— What the task asks —
In the records below, begin at the line containing "- A Python [set]" and end at the line containing "- Numbers: the"; quote every line in that span exactly, including both boundary lines, and no others.

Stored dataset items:
(** * Presidio PDF CV redaction: a shallow embedding of [redact.py] and
      [extract.py], and the properties of the redaction pipeline.

    Conventions of the model.
    - A Python [str] is a [string] of 8-bit characters; case mapping and
      white space are those of Python on the ASCII range (code points
      above 127 are kept as they are and are never white space).
    - A Python [set] of strings is a [gset string]; a [dict] whose values
      are all [True] is the list of its keys in insertion order.
    - The external libraries (PyMuPDF, Presidio, difflib, pdfplumber, the
      operating system) are not part of the repository: a PDF page is a
      record of what its methods return or raise, the analyzer is a
      function argument, and the rest is a record [Env] of functions;
      the files are a finite map from paths to bytes.
    - Numbers: the coordinates of a rectangle and the similarity ratio
      are rationals. The ratio of difflib is [2 * M / T] for integers
      [M <= T / 2]; its comparisons with the literals [0.8] and [1.0] in
      double precision agree with the exact ones as long as [T], the sum
      of the two lengths, is below [10^15].
    - Exceptions are values of type [exn]; code that can raise lives in a
      state-and-error monad over the state of a run (files, standard
      output, log of the calls to the libraries). A local list that a
      loop body extends is an accumulator of the loop: the bodies extend
      their lists only after the last call that can raise. *)

From Stdlib Require Import String Ascii ZArith QArith List Lia Bool.
From Stdlib Require Import DecimalString DecimalNat.
From stdpp Require Import base gmap sets list strings option.

Local Open Scope string_scope.
Local Open Scope list_scope.

(** ** Python string primitives *)

Module PyStr.

Definition is_upper (c : ascii) : bool :=
  let n := nat_of_ascii c in (65 <=? n)%nat && (n <=? 90)%nat.

(** [c.lower()] on one character *)
Definition lower_char (c : ascii) : ascii :=
  if is_upper c then ascii_of_nat (nat_of_ascii c + 32) else c.

(** [s.lower()] *)
Fixpoint lower (s : string) : string :=
  match s with
  | EmptyString => EmptyString
  | String c s' => String (lower_char c) (lower s')
  end.

(** [c.isspace()]: tab, line feed, vertical tab, form feed, carriage
    return, the four separators 28..31, and space *)
Definition isspace (c : ascii) : bool :=
  let n := nat_of_ascii c in
  ((9 <=? n)%nat && (n <=? 13)%nat) || ((28 <=? n)%nat && (n <=? 32)%nat).

(** [s.startswith(p)] *)
Fixpoint startswith (p s : string) : bool :=
  match p, s with
  | EmptyString, _ => true
  | String a p', String b s' => if Ascii.eqb a b then startswith p' s' else false
  | String _ _, EmptyString => false
  end.

(** [needle in hay] *)
Fixpoint contains (needle hay : string) : bool :=
  startswith needle hay ||
  match hay with
  | EmptyString => false
  | String _ hay' => contains needle hay'
  end.

(** [s.endswith(suf)] *)
Definition endswith (suf s : string) : bool :=
  let n := String.length suf in
  let m := String.length s in
  (n <=? m)%nat && String.eqb (substring (m - n) n s) suf.

(** [s.replace(old, new)] for a non-empty [old]: the leftmost
    occurrences, not overlapping. [skip] counts the characters of a
    match that are still to be dropped. *)
Fixpoint replace_from (old new s : string) (skip : nat) : string :=
  match s with
  | EmptyString => EmptyString
  | String c s' =>
      match skip with
      | S k => replace_from old new s' k
      | O =>
          if startswith old s
          then new +:+ replace_from old new s' (String.length old - 1)
          else String c (replace_from old new s' 0)
      end
  end.

Definition replace (old new s : string) : string := replace_from old new s 0.

(** [s.split()]: the maximal runs of characters that are not white space *)
Fixpoint split (s : string) : list string :=
  match s with
  | EmptyString => []
  | String c s' =>
      if isspace c then split s'
      else
        match s' with
        | EmptyString => [String c EmptyString]
        | String d _ =>
            if isspace d then String c EmptyString :: split s'
            else
              match split s' with
              | w :: ws => String c w :: ws
              | [] => [String c EmptyString]
              end
        end
  end.

(** [sep.join(l)] *)
Fixpoint join (sep : string) (l : list string) : string :=
  match l with
  | [] => EmptyString
  | [w] => w
  | w :: l' => w +:+ sep +:+ join sep l'
  end.

Fixpoint lstrip (s : string) : string :=
  match s with
  | EmptyString => EmptyString
  | String c s' => if isspace c then lstrip s' else s
  end.

Fixpoint rstrip (s : string) : string :=
  match s with
  | EmptyString => EmptyString
  | String c s' =>
      match rstrip s' with
      | EmptyString => if isspace c then EmptyString else String c EmptyString
      | r => String c r
      end
  end.

(** [s.strip()] *)
Definition strip (s : string) : string := rstrip (lstrip s).

(** An index of a slice, clamped as Python does: a negative index
    counts from the end. *)
Definition clamp (len i : Z) : Z :=
  if (i <? 0)%Z then Z.max 0 (i + len) else Z.min i len.

(** [s[start:stop]] *)
Definition slice (s : string) (start stop : Z) : string :=
  let len := Z.of_nat (String.length s) in
  let a := clamp len start in
  let b := clamp len stop in
  substring (Z.to_nat a) (Z.to_nat (b - a)) s.

(** [str(n)] for a non-negative integer *)
Definition str_of_nat (n : nat) : string :=
  NilEmpty.string_of_uint (Nat.to_uint n).

(** The characters of [s] that satisfy [keep]. *)
Fixpoint filter_chars (keep : ascii -> bool) (s : string) : string :=
  match s with
  | EmptyString => EmptyString
  | String c s' =>
      if keep c then String c (filter_chars keep s') else filter_chars keep s'
  end.

End PyStr.

Import PyStr.

(** ** [redact.py]: the ignore list *)

(** Default technology terms commonly misidentified as PII, in the order
    of the set display of the source (it has repeated elements). *)
Definition DEFAULT_IGNORE_TERMS_list : list string :=
  [ "git"; "github"; "gitlab"; "bitbucket";
    "python"; "java"; "javascript"; "typescript"; "c++"; "c#"; "ruby"; "go"; "rust"; "php"; "perl";
    "react"; "angular"; "vue"; "svelte"; "jquery"; "node"; "nodejs"; "express";
    "django"; "flask"; "spring"; "rails"; "laravel"; "symfony";
    "aws"; "azure"; "gcp"; "cloud"; "docker"; "kubernetes"; "terraform";
    "sql"; "mysql"; "postgresql"; "mongodb"; "oracle"; "redis"; "cassandra";
    "linux"; "unix"; "windows"; "macos"; "ubuntu"; "debian"; "fedora"; "centos";
    "agile"; "scrum"; "kanban"; "jira"; "confluence"; "trello";
    "jenkins"; "circleci"; "travis"; "github actions"; "gitlab ci"; "bitbucket pipelines";
    "selenium"; "cypress"; "jest"; "mocha"; "chai"; "jasmine"; "pytest"; "unittest";
    "docker-compose"; "vagrant"; "ansible"; "puppet"; "chef";
    "elasticsearch"; "logstash"; "kibana"; "grafana"; "prometheus";
    "mongodb"; "cassandra"; "hadoop"; "spark"; "flink";
    "redis"; "memcached"; "rabbitmq"; "kafka"; "active directory";
    "oauth"; "openid"; "jwt"; "saml"; "ldap";
    "rest"; "soap"; "graphql"; "websocket"; "http"; "https";
    "tcp"; "udp"; "ip"; "dns"; "dhcp";
    "ssl"; "tls"; "ssh"; "ftp"; "sftp"; "scp";
    "http2"; "http3"; "quic"; "websocket";
    "json"; "xml"; "yaml"; "csv"; "protobuf";
    "html"; "css"; "scss"; "less"; "sass";
    "bootstrap"; "tailwind"; "materialize"; "foundation";
    "webpack"; "gulp"; "grunt"; "parcel"; "vite";
    "babel"; "typescript"; "eslint"; "prettier";
    "ASCII"; "UTF-8"; "ISO-8859-1"; "UTF-16"; "UTF-32";
    "ASP.NET"; "PHP"; "Ruby on Rails"; "Django"; "Flask";
    "Spring"; "Laravel"; "Symfony"; "Express";
    "ASP.NET"; "asp.net"; ".net"; ".NET"; "dotnet"; "asp" ].

Definition DEFAULT_IGNORE_TERMS : gset string :=
  list_to_set DEFAULT_IGNORE_TERMS_list.

(** [normalize_text]: lower case, then the three [replace] calls. *)
Definition normalize_text (text : string) : string :=
  replace " " "" (replace "-" "" (replace "." "" (lower text))).

(** The set comprehension [{normalize_text(term) for term in ignore_terms}]. *)
Definition normalized_terms (ignore_terms : gset string) : gset string :=
  set_map normalize_text ignore_terms.

(** The loop over the words of [should_ignore]: it returns at the first
    word that matches. *)
Fixpoint should_ignore_words (words : list string) (ignore_terms : gset string) : bool :=
  match words with
  | [] => false
  | word :: rest =>
      if bool_decide (word ∈ ignore_terms) then true
      else if bool_decide (normalize_text word ∈ normalized_terms ignore_terms) then true
      else should_ignore_words rest ignore_terms
  end.

Definition url_tech_terms : list string := [".net"; "asp"; "flask"; "django"; "rails"].

Definition should_ignore (entity_text : string) (ignore_terms : gset string)
    (entity_type : option string) : bool :=
  let entity_lower := lower entity_text in
  let normalized_entity := normalize_text entity_text in
  if bool_decide (entity_lower ∈ ignore_terms) then true
  else if bool_decide (normalized_entity ∈ normalized_terms ignore_terms) then true
  else if should_ignore_words (split entity_lower) ignore_terms then true
  else if bool_decide (entity_type = Some "URL")
          && existsb (fun tech_term => contains tech_term entity_lower) url_tech_terms
  then true
  else false.

(** ** The external world *)

(** A raised exception: its class and the text [str(e)] gives. *)
Record exn := Exn { exn_class : string; exn_msg : string }.

(** A [fitz.Rect]. Coordinates are rationals. *)
Record Rect := mkRect { x0 : Q; y0 : Q; x1 : Q; y1 : Q }.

— Response box —
    - A Python [set] of strings is a [gset string]; a [dict] whose values
      are all [True] is the list of its keys in insertion order.
    - The external libraries (PyMuPDF, Presidio, difflib, pdfplumber, the
      operating system) are not part of the repository: a PDF page is a
      record of what its methods return or raise, the analyzer is a
      function argument, and the rest is a record [Env] of functions;
      the files are a finite map from paths to bytes.
    - Numbers: the coordinates of a rectangle and the similarity ratio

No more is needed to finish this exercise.